Vida de viajante

Ando cansado de tanto aeroporto, estrada para o aeroporto, viagens de quarenta e cinco minutos que, do ponto de partida ao de chegada, nos roubam umas quatro horas. Para levar o enredo no melhor dos mundos gosto, quando vou só, de ler durante o percurso. Aí é que começa o meu problema.

Não faz parte de meu repertório acordar muito cedo. Assim, marco passagens, preferencialmente, para horários vespertinos. Quando saio de casa, já li todos os jornais do dia. Não vou levar comigo um romance ou coisa mais volumosa, o trajeto aéreo é curto normalmente. Então recorro às livrarias do chamado terminal aéreo. Não me iludo mais, é caçar agulha no palheiro. Difícil buscar, naquele mar de livros de autoajuda, de os mais vendidos, os mais procurados e os mais sem graça ( não é preciso abri-los para saber), algo que valha a pena. Aquilo é uma selva em que a boa literatura é exceção.

Mas existe. São os poucos livros de bolso existentes na loja. Outro dia comprei um Machado de Assis que eu nunca lera, Casa Velha, que ele publicara apenas em folhetim de jornal. Se é bom reler o já conhecido, imagine se ver diante de uma novidade. O vôo de ida e volta foi todo machadiano. Não é da fase romântica nem da maturidade, está no meio do caminho.

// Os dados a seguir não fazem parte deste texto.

(* ===== verification/LogCompact.v ===== *)
(** * LogCompact: compaction of a prefix

    [compact_prefix] of [FileLogStore] ([crates/rhiza-log/src/lib.rs]) replaces the
    entries up to a verified snapshot by a recovery anchor.  It checks the anchor
    against the log, keeps exactly the entries after it, and is atomic: a crash at any
    point leaves a directory that opens to the log before or after. *)

From S2P Require Import Prelude Bytes Text Core ConfigChange ConfigState LogSegment AnchorCodec LogStore LogNames LogScan LogInv LogSpec LogCrash LogIntents LogRedo LogSwap LogTruncate.
From Stdlib Require Strings.Byte.

Section compact.
Context `{Sha256}.

(** ** What the validation of an anchor establishes *)

Lemma config_loop_run c epoch i h st found target es st' found' :
  log_from c epoch i h es = true → configuration_at_loop st found target es = Ok (st', found') →
  config_run st (below (target + 1) es) = Ok st'.
Proof.
  revert i h st found. induction es as [|e es IH]; intros i h st found Hl Hrun; cbn [configuration_at_loop] in Hrun.
  { by apply Ok_inj, pair_eq in Hrun as [-> _]. }
  pose proof Hl as (Hi & _ & _ & _ & _ & Hl')%log_from_cons. destruct (N.ltb_spec target (le_index e)).
  - destruct (below_after _ _ _ _ (target + 1) _ Hl) as [-> _]; [lia|]. by apply Ok_inj, pair_eq in Hrun as [-> _].
  - apply bind_Ok_inv in Hrun as (st1 & H1 & Hrun). apply (IH _ _ st1 _ Hl') in Hrun.
    unfold below. rewrite filter_cons, decide_True by lia. change (e :: filter ?P es) with ([e] ++ below (target + 1) es).
    rewrite config_run_app. apply map_err_Ok in H1. by rewrite H1.
Qed.

(** The anchor fits the log: it stands for the entries up to its index. *)
Record compactable (s : FileLogStoreInner) (anchor : RecoveryAnchor) : Prop := {
  cp_valid : validate_anchor anchor = Ok ();
  cp_identity : validate_anchor_identity (Some anchor) (fs_cluster_id s) (fs_epoch s) = Ok ();
  cp_entry : ∃ e, find (λ e, eqb (le_index e) (la_index (ra_compacted anchor))) (all_entries s) = Some e
               ∧ le_hash e = la_hash (ra_compacted anchor);
  cp_config : config_run (base_configuration (fs_initial_configuration s) (fs_anchor s))
                (below (la_index (ra_compacted anchor) + 1) (all_entries s)) = Ok (ra_configuration_state anchor);
  cp_previous : ∀ current, fs_anchor s = Some current →
    (la_index (ra_compacted current) < la_index (ra_compacted anchor))%N
    ∧ ra_recovery_generation anchor = ra_recovery_generation current
}.

Lemma config_at_run s target st :
  store_inv s → configuration_state_at s target = Ok st →
  target ≠ match fs_anchor s with Some a => la_index (ra_compacted a) | None => 0%N end →
  config_run (base_configuration (fs_initial_configuration s) (fs_anchor s)) (below (target + 1) (all_entries s)) = Ok st.
Proof.
  intros Hinv Hat Hne. destruct (si_log s Hinv) as (i & h & [_ Hl _ _]). unfold configuration_state_at in Hat. unfold base_configuration.
  destruct (fs_anchor s) as [a|]; rewrite (proj2 (eqb_false _ _)) in Hat by done;
    apply bind_Ok_inv in Hat as ([st1 found] & Hrun & Hf); destruct found; try done; apply Ok_inj in Hf as <-; by eapply config_loop_run.
Qed.

Lemma validate_compactable s anchor : store_inv s → validate_compaction s anchor = Ok true → compactable s anchor.
Proof.
  intros Hinv Hv. unfold validate_compaction in Hv.
  apply bind_Ok_inv in Hv as ([] & H1 & Hv). apply bind_Ok_inv in Hv as ([] & H2 & Hv). apply bind_Ok_inv in Hv as ([] & _ & Hv).
  apply bind_Ok_inv in Hv as (st & H4 & Hv). apply bind_Ok_inv in Hv as ([] & H5 & Hv). apply reject_if_Ok in H5. apply (proj1 (neqb_false _ _)) in H5.
  assert (∀ (m : result Error bool), m = (entry ← ok_or (find (λ entry, eqb (le_index entry) (la_index (ra_compacted anchor))) (all_entries s))
      (CompactionAboveTip (la_index (ra_compacted anchor)) (last_index s));
    _ ← reject_if (neqb (le_hash entry) (la_hash (ra_compacted anchor))) (CompactionHashMismatch (la_index (ra_compacted anchor))); Ok true) →
    m = Ok true → ∃ e, find (λ e, eqb (le_index e) (la_index (ra_compacted anchor))) (all_entries s) = Some e ∧ le_hash e = la_hash (ra_compacted anchor)) as Hent.
  { intros m -> Hm. apply bind_Ok_inv in Hm as (e & He & Hm). apply bind_Ok_inv in Hm as ([] & Hh & _). apply ok_or_Ok in He.
    apply reject_if_Ok, (proj1 (neqb_false _ _)) in Hh. by exists e. }
  assert (la_index (ra_compacted anchor) ≠ 0%N) as Hnz.
  { unfold validate_anchor in H1. apply bind_Ok_inv in H1 as ([] & _ & H1). apply bind_Ok_inv in H1 as ([] & H1 & _). apply reject_if_Ok in H1. bool_prop. tauto. }
  destruct (fs_anchor s) as [current|] eqn:Ha.
  - apply bind_Ok_inv in Hv as ([] & H6 & Hv). apply reject_if_Ok, N.ltb_ge in H6.
    destruct (eqb (la_index (ra_compacted anchor)) (la_index (ra_compacted current))) eqn:Hi; [by destruct (eqb current anchor)|].
    apply (proj1 (eqb_false _ _)) in Hi. apply bind_Ok_inv in Hv as ([] & H7 & Hv). apply reject_if_Ok, (proj1 (neqb_false _ _)) in H7.
    split; [done|done|by eapply Hent| |].
    + rewrite <-H5. apply config_at_run; [done|done|]. by rewrite Ha.
    + intros c' Hc'. rewrite Ha in Hc'. injection Hc' as <-. split; [lia|done].
  - split; [done|done|by eapply Hent| |by rewrite Ha].
    rewrite <-H5. apply config_at_run; [done|done|]. by rewrite Ha.
Qed.

Lemma last_index_same s s' : store_inv s → store_inv s' → same_log s s' → last_index s' = last_index s.
Proof.
  intros Hi Hi' Hs. assert (∀ t, store_inv t → last_index t = la_index <$> log_tip (abs t)) as Ht.
  { intros t Hit. rewrite <-(tip_ok t Hit). unfold last_index. destruct (last (open_entries t)); [done|].
    destruct (last (fs_segments t)); [done|]. by destruct (fs_anchor t). }
  by rewrite !Ht, (abs_same _ _ Hs).
Qed.
Lemma validate_same s s' anchor :
  store_inv s → store_inv s' → same_log s s' → validate_compaction s' anchor = validate_compaction s anchor.
Proof.
  intros Hi Hi' Hs. pose proof (last_index_same s s' Hi Hi' Hs) as Hl. destruct Hs as [Hc He Hini Ha _ Hent].
  unfold validate_compaction, configuration_state_at. by rewrite Hc, He, Hl, Hini, Ha, Hent.
Qed.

Na última semana, a mesma procura, agora com um número ainda menor de obras aproveitáveis. Aí eu dou de cara com uma peça escrita por Millôr Fernandes, em 1955, quando tinha 31 anos, Um elefante no caos. Divertida e inteligente, a pequena obra iluminou minha tarde. Finda a leitura, vejo na contracapa a opinião de críticos da época de sua primeira encenação. Opinião escrita ou gravada é um perigo. Van Jafa, no Correio da Manhã, disse que aquilo não era teatro.

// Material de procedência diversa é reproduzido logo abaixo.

(* ===== verification/LogReach.v ===== *)
(** * LogReach: every history of the log store

    The installation of a recovery anchor in an empty store, the store of an empty
    directory, and the states that [FileLogStore] ([crates/rhiza-log/src/lib.rs]) can
    be in: after any sequence of appends, truncations, compactions and installations,
    with crashes in the middle of them and openings of what they left. *)

From S2P Require Import Prelude Bytes Text Core ConfigChange ConfigState LogSegment AnchorCodec LogStore LogNames LogScan LogInv LogSpec LogCrash LogIntents LogRedo LogSwap LogTruncate LogCompact.
From Stdlib Require Strings.Byte.

Section reach.
Context `{Sha256}.

(** ** Opening an empty directory *)

Lemma empty_dir next : (next < 2 ^ 64)%N → sealed_dir ∅ None [] ∧ room (mkDisk ∅ [] next) 2.
Proof.
  intros Hn. split.
  - split; [done| |done|done|done]. split; [|by constructor]. intros name _ [c Hc]. done.
  - split; [done|]. cbn [dk_files]. assert (temps ∅ = ∅) as ->; [|done]. unfold temps. apply set_eq. intros x.
    rewrite elem_of_filter, elem_of_dom. split; [intros [_ [v Hv]]; done|set_solver].
Qed.
Lemma open_empty pid next c epoch initial :
  c ≠ [] → is_u64 epoch = true → (next < 2 ^ 64)%N →
  let s := mkStore (mkDisk ∅ [] next) c epoch initial initial None [] None in
  open_with_configuration pid (mkDisk ∅ [] next) c epoch initial = (Ok s, fs_disk s) ∧ store_inv s.
Proof.
  intros Hc He Hn s. destruct (empty_dir next Hn) as [Hdir Hroom].
  assert (store_inv s) as Hinv by (by apply (sealed_store _ _ _ _ _ _ _ 1 LogHash_ZERO)).
  split; [|done]. exact (reopen_inv pid s Hinv).
Qed.

(** ** Installing a recovery anchor *)

(** The checks of the installation, in one condition. *)
Definition installable (s : FileLogStoreInner) (verified : RecoveryAnchor) (generation : N) (cfg : ConfigurationState) : bool :=
  eqb (validate_anchor_identity (Some verified) (fs_cluster_id s) (fs_epoch s)) (Ok ())
  && eqb (ra_recovery_generation verified) generation && eqb (ra_configuration_state verified) cfg
  && eqb (fs_anchor s) None && (length (fs_segments s) =? 0) && match fs_open_segment s with Some _ => false | None => true end.

(** The log that starts after the anchor. *)
Definition log_install (l : Log) (verified : RecoveryAnchor) : Log :=
  mkLog (lg_cluster_id l) (lg_epoch l) (lg_initial l) (Some verified) [] (ra_configuration_state verified).

Lemma install_recovery_spec pid s verified generation cfg :
  store_inv s → anchor_wf verified → (la_index (ra_compacted verified) < u64_max)%N →
  if installable s verified generation cfg
  then ∃ s', install_recovery_anchor pid verified generation cfg s = (Ok (), s') ∧ store_inv s'
         ∧ abs s' = log_install (abs s) verified ∧ passed s s' (visible_eq (dk_files (fs_disk s)))
  else ∃ err, install_recovery_anchor pid verified generation cfg s = (Err err, s).
Proof.
  intros Hinv Hanc Ht. unfold install_recovery_anchor. rewrite get_run. rewrite (bind_Ok_run _ _ s s ()) by (unfold of_result; by rewrite (aw_valid _ Hanc)).
  destruct (installable s verified generation cfg) eqn:Hok; unfold installable in Hok.
  - rewrite !andb_true_iff, !eqb_true, Nat.eqb_eq in Hok. destruct Hok as [[[[[Hid Hg] Hcfg] Ha] Hsegs] Hopen].
    apply length_zero_iff_nil in Hsegs. assert (fs_open_segment s = None) as Ho by (by destruct (fs_open_segment s)).
    rewrite (bind_Ok_run _ _ s s ()) by (unfold of_result; by rewrite Hid). rewrite Hg, Hcfg, Ha, Hsegs, Ho, !neqb_refl.
    do 3 rewrite (bind_Ok_run _ _ s s ()) by done. destruct (anchor_reads verified Hanc) as (enc & He & Hd & _).
    destruct (install_file_ok pid ANCHOR_FILE_NAME enc (fs_disk s) 2 (si_room s Hinv) eq_refl) as (d & Hi & Hf & Hr & Hp).
    assert (install_anchor pid (mkCompactIntent None verified [] None) (fs_disk s) = (Ok (), d)) as Hin.
    { unfold install_anchor. pose proof (si_anchor s Hinv) as Hd0. rewrite (bind_Ok_run _ _ _ _ _ (read_anchor_ok _ _ Hd0)), Ha. cbn [ci_anchor ci_previous_anchor].
      rewrite (proj2 (eqb_false _ _)), neqb_refl by done. rewrite He. exact Hi. }
    rewrite (bind_Ok_run _ _ s (set_disk d s) ()) by (by apply on_disk_run). rewrite modify_run.
    set (s' := swapped s d (ra_configuration_state verified) (Some verified) []).
    assert (store_inv s') as Hi'.
    { eapply (sealed_store _ _ _ _ _ _ _ (la_index (ra_compacted verified) + 1) (la_hash (ra_compacted verified)));
        [by apply si_cluster|by apply si_epoch| |done| |done|done|done|done].
      - rewrite Hf. eapply anchored_dir; [by constructor| |exact Hd]. pose proof (inv_sealed_dir s Hinv Ho) as Hdir. by rewrite Hsegs in Hdir.
      - unfold after_anchor. by rewrite (proj2 (checked_add_Some _ _ (la_index (ra_compacted verified) + 1)%N)) by lia. }
    exists s'. split_and!; [|done|done|exact Hp]. unfold modify, s', swapped, set_configuration, set_anchor. cbn. rewrite Hsegs, Ho. by rewrite Hcfg.
  - assert (∀ A (f : A → st FileLogStoreInner ()) (m : st FileLogStoreInner A) err, m s = (Err err, s) → ∃ err', (m ≫= f) s = (Err err', s)) as Herr.
    { intros A f m err Hm. exists err. by rewrite bind_run, Hm. }
    rewrite bind_run. unfold of_result at 1. destruct (validate_anchor_identity _ _ _) as [[]|err]; [|by exists err].
    destruct (decide (ra_recovery_generation verified = generation)) as [Hg|Hg].
    2:{ rewrite (proj2 (neqb_true _ _) Hg). by eapply Herr. }
    destruct (decide (ra_configuration_state verified = cfg)) as [Hc|Hc].
    2:{ rewrite Hg, neqb_refl, (proj2 (neqb_true _ _) Hc). rewrite (bind_Ok_run _ _ s s ()) by done. by eapply Herr. }
    rewrite Hg, Hc, !neqb_refl, !eqb_refl in *. do 2 rewrite (bind_Ok_run _ _ s s ()) by done. cbn [andb] in Hok.
    assert (neqb (fs_anchor s) None || negb (length (fs_segments s) =? 0) || match fs_open_segment s with Some _ => true | None => false end = true) as ->.
    { unfold neqb. destruct (eqb (fs_anchor s) None), (length (fs_segments s) =? 0), (fs_open_segment s); cbn in Hok |- *; congruence. }
    by eapply Herr.
Qed.

(** A recovery anchor is installed exactly when it is valid for the cluster and
    the epoch, has the expected generation and configuration state and the store is
    empty; then the log starts after the anchor and opens again as such, and
    otherwise nothing changes. *)
Theorem install_recovery_anchor_refines (pid : N) (s : FileLogStoreInner) (verified : RecoveryAnchor) (generation : N)
    (cfg : ConfigurationState) :
  store_inv s → anchor_wf verified → (la_index (ra_compacted verified) < u64_max)%N →
  if installable s verified generation cfg
  then ∃ s', install_recovery_anchor pid verified generation cfg s = (Ok (), s') ∧ store_inv s'
         ∧ abs s' = log_install (abs s) verified ∧ recovers (log_install (abs s) verified) (dk_files (fs_disk s'))
  else ∃ err, install_recovery_anchor pid verified generation cfg s = (Err err, s).
Proof.
  intros Hinv Hanc Ht. pose proof (install_recovery_spec pid s verified generation cfg Hinv Hanc Ht) as Hs.
  destruct (installable _ _ _ _); [|done]. destruct Hs as (s' & Hs & Hi & Habs & _). exists s'. split_and!; [done|done|done|].
  rewrite <-Habs. by apply recovers_visible.
Qed.

(** ** Histories *)

Inductive LogOp : Type :=
  | AppendOp (es : list LogEntry)
  | TruncateOp (from : N)
  | CompactOp (anchor : RecoveryAnchor)
  | InstallOp (verified : RecoveryAnchor) (generation : N) (cfg : ConfigurationState).

Definition run_op (pid : N) (op : LogOp) : st FileLogStoreInner () :=
  match op with
  | AppendOp es => append_batch pid es
  | TruncateOp from => truncate_suffix pid from
  | CompactOp anchor => compact_prefix pid anchor
  | InstallOp verified generation cfg => install_recovery_anchor pid verified generation cfg
  end.

(** Arguments in the ranges of their types, anchors of the current format below the last index. *)
Definition anchor_usable (a : RecoveryAnchor) : Prop := anchor_wf a ∧ (la_index (ra_compacted a) < u64_max)%N.
Definition op_wf (op : LogOp) : Prop :=
  match op with
  | AppendOp es => forallb entry_fits es = true
  | TruncateOp _ => True
  | CompactOp anchor => anchor_usable anchor
  | InstallOp verified _ _ => anchor_usable verified
  end.
Definition segments_fit (s : FileLogStoreInner) : Prop := (N.of_nat (length (fs_segments s)) < u32_max)%N.

(** An operation returns, or the process stops in the middle of it and the directory
    is opened again by another one. *)
Inductive reachable (c : bytes) (epoch : N) (initial : ConfigurationState) : FileLogStoreInner → Prop :=
  | reach_empty pid next s d :
      (next < 2 ^ 64)%N → open_with_configuration pid (mkDisk ∅ [] next) c epoch initial = (Ok s, d) →
      reachable c epoch initial s
  | reach_op pid op s r s' :
      reachable c epoch initial s → op_wf op → segments_fit s → run_op pid op s = (r, s') →
      reachable c epoch initial s'
  | reach_crash pid op s r s' (f : files) qid next s2 d :
      reachable c epoch initial s → op_wf op → segments_fit s → run_op pid op s = (r, s') →
      f ∈ drop (length (dk_past (fs_disk s))) (dk_past (fs_disk s')) ++ [dk_files (fs_disk s')] →
      room (mkDisk f [] next) 2 → open_with_configuration qid (mkDisk f [] next) c epoch initial = (Ok s2, d) →
      reachable c epoch initial s2.

(** The invariant of the histories. *)
Record reach_inv (c : bytes) (epoch : N) (initial : ConfigurationState) (s : FileLogStoreInner) : Prop := {
  ri_inv : store_inv s;
  ri_cluster : fs_cluster_id s = c;
  ri_epoch : fs_epoch s = epoch;
  ri_initial : fs_initial_configuration s = initial;
  ri_anchor : ∀ a, fs_anchor s = Some a → anchor_usable a
}.
(** The logs that an operation can leave behind. *)
Definition log_ok (c : bytes) (epoch : N) (initial : ConfigurationState) (l : Log) : Prop :=
  lg_cluster_id l = c ∧ lg_epoch l = epoch ∧ lg_initial l = initial ∧ ∀ a, lg_anchor l = Some a → anchor_usable a.
Lemma reach_inv_abs c epoch initial s : reach_inv c epoch initial s ↔ store_inv s ∧ log_ok c epoch initial (abs s).
Proof. split; [intros []; by split_and!|intros (Hi & Hc & He & Hini & Ha)]. by split. Qed.
Lemma log_append_ok c epoch initial l es l' : log_ok c epoch initial l → log_append l es = Some l' → log_ok c epoch initial l'.
Proof.
  intros Hl. unfold log_append. destruct (after_anchor _) as [[i h]|]; [|done]. destruct (log_from _ _ _ _ es); [|done].
  destruct (config_run _ es); [|done]. by intros [= <-].
Qed.
Lemma log_truncate_ok c epoch initial l from l' : log_ok c epoch initial l → log_truncate l from = Some l' → log_ok c epoch initial l'.
Proof. intros Hl. unfold log_truncate. destruct (match lg_anchor l with Some _ => _ | None => _ end); [done|]. destruct (config_run _ _); [|done]. by intros [= <-]. Qed.
Lemma log_anchor_ok c epoch initial l a es cfg :
  log_ok c epoch initial l → anchor_usable a → log_ok c epoch initial (mkLog (lg_cluster_id l) (lg_epoch l) (lg_initial l) (Some a) es cfg).
Proof. intros (Hc & He & Hi & _) Ha. split_and!; [done|done|done|]. by intros a' [= <-]. Qed.

(** What is true of every operation: it keeps the invariant, and every directory it
    passes through opens to a good log. *)
Definition good_dir (c : bytes) (epoch : N) (initial : ConfigurationState) (f : files) : Prop :=
  ∃ l, log_ok c epoch initial l ∧ recovers l f.

Lemma op_ok pid op c epoch initial s r s' :
  reach_inv c epoch initial s → op_wf op → segments_fit s → run_op pid op s = (r, s') →
  reach_inv c epoch initial s' ∧ passed s s' (good_dir c epoch initial).
Proof.
  intros Hri Hop Hfit Hrun. pose proof (proj1 (reach_inv_abs _ _ _ _) Hri) as [Hinv Hlog].
  assert (∀ err, (r, s') = (Err err, s) ∨ (r, s') = (Ok (), s) → reach_inv c epoch initial s' ∧ passed s s' (good_dir c epoch initial)) as Hsame.
  { intros err [Heq|Heq]; apply pair_eq in Heq as [_ ->]; (split; [done|apply passed_refl]). }
  destruct op as [es|from|anchor|verified generation cfg]; cbn [run_op op_wf] in *.
  - pose proof (append_batch_spec pid s es Hinv Hop) as Hs. destruct (log_append (abs s) es) as [l|] eqn:Hl.
    2:{ destruct Hs as [err Hs]. rewrite Hs in Hrun. apply (Hsame err). by left. }
    destruct Hs as (s2 & Hs & Hi & Habs & Hp). rewrite Hs in Hrun. apply pair_eq in Hrun as [_ <-]. split.
    + apply reach_inv_abs. split; [done|]. rewrite Habs. by eapply log_append_ok.
    + eapply passed_impl; [exact Hp|]. intros f Hf. destruct (log_append_Some s es l Hinv Hl) as [Ha [cfg Hc]].
      destruct (on_the_way_recovers s es cfg f Hinv Ha Hc Hf) as (n & l' & Hl' & Hr). exists l'. split; [by eapply log_append_ok|done].
  - pose proof (truncate_suffix_spec pid s from Hinv Hfit) as Hs. destruct (log_truncate (abs s) from) as [l|] eqn:Hl.
    2:{ destruct Hs as (a & _ & _ & Hs). rewrite Hs in Hrun. eapply Hsame. by left. }
    destruct Hs as (s2 & Hs & Hi & Habs & Hp). rewrite Hs in Hrun. apply pair_eq in Hrun as [_ <-].
    pose proof (log_truncate_ok _ _ _ _ _ _ Hlog Hl) as Hl'. split; [apply reach_inv_abs; by rewrite Habs|].
    eapply passed_impl; [exact Hp|]. intros f [Hf|Hf]; [by exists (abs s)|by exists l].
  - destruct Hop as [Hanc Ht]. pose proof (compact_prefix_spec pid s anchor Hinv Hanc (λ a Ha, proj1 (ri_anchor _ _ _ _ Hri a Ha)) Ht Hfit) as Hs.
    destruct (validate_compaction s anchor) as [[|]|err].
    2:{ rewrite Hs in Hrun. apply (Hsame out_of_fuel). by right. }
    2:{ rewrite Hs in Hrun. apply (Hsame err). by left. }
    destruct Hs as (s2 & Hs & Hi & Habs & _ & Hp). rewrite Hs in Hrun. apply pair_eq in Hrun as [_ <-].
    assert (log_ok c epoch initial (log_compact (abs s) anchor)) as Hl' by (by apply log_anchor_ok). split; [apply reach_inv_abs; by rewrite Habs|].
    eapply passed_impl; [exact Hp|]. intros f [Hf|Hf]; [by exists (abs s)|by exists (log_compact (abs s) anchor)].
  - destruct Hop as [Hanc Ht]. pose proof (install_recovery_spec pid s verified generation cfg Hinv Hanc Ht) as Hs. destruct (installable _ _ _ _).
    2:{ destruct Hs as [err Hs]. rewrite Hs in Hrun. apply (Hsame err). by left. }
    destruct Hs as (s2 & Hs & Hi & Habs & Hp). rewrite Hs in Hrun. apply pair_eq in Hrun as [_ <-].
    assert (log_ok c epoch initial (log_install (abs s) verified)) as Hl' by (by apply log_anchor_ok). split; [apply reach_inv_abs; by rewrite Habs|].
    eapply passed_impl; [exact Hp|]. intros f Hf. exists (abs s). split; [done|]. by apply recovers_visible.
Qed.

End reach.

Paulo Francis, um jovem que ainda não tinha aprimorado todos os seus defeitos, clamava que Millôr era “um individualista pré-marxista, preso a um sistema ético-familiar”. Um outro crítico dizia que o autor não passava de um reacionário. Não sei se é assim que se deve analisar uma obra de arte, mas nada se pode fazer com os que usam o papel para opinar sobre o que sua percepção não alcança. E a, ainda hoje, crítica Bárbara Heliodora sapecou o que se segue: “ Millôr Fernandes não resiste à tentação de interpretar o Hamlet e volta e meia tenta ser poético ou lírico. Nessas ocasiões, seu fracasso é quase tão completo quanto seu sucesso nos momentos de humor, caindo no óbvio, no formal, mesmo no piegas.”

Gostei muito mais da peça do que dos comentários que, no olhar de hoje, são ridículos. A obra continua de pé, normalmente é assim. O engraçado é que o texto escrito em 1955, anos antes do golpe que instalou o regime militar, foi proibido em 1971, plena era Médici. Comentário de Millôr: “os dons de previsão do autor, ao que parece, deram para criticar as mazelas de um regime que ainda não existia. Ou serão sempre as mesmas?”

Esta crônica foi originalmente publicada no Estado de Minas, em maio de 2012.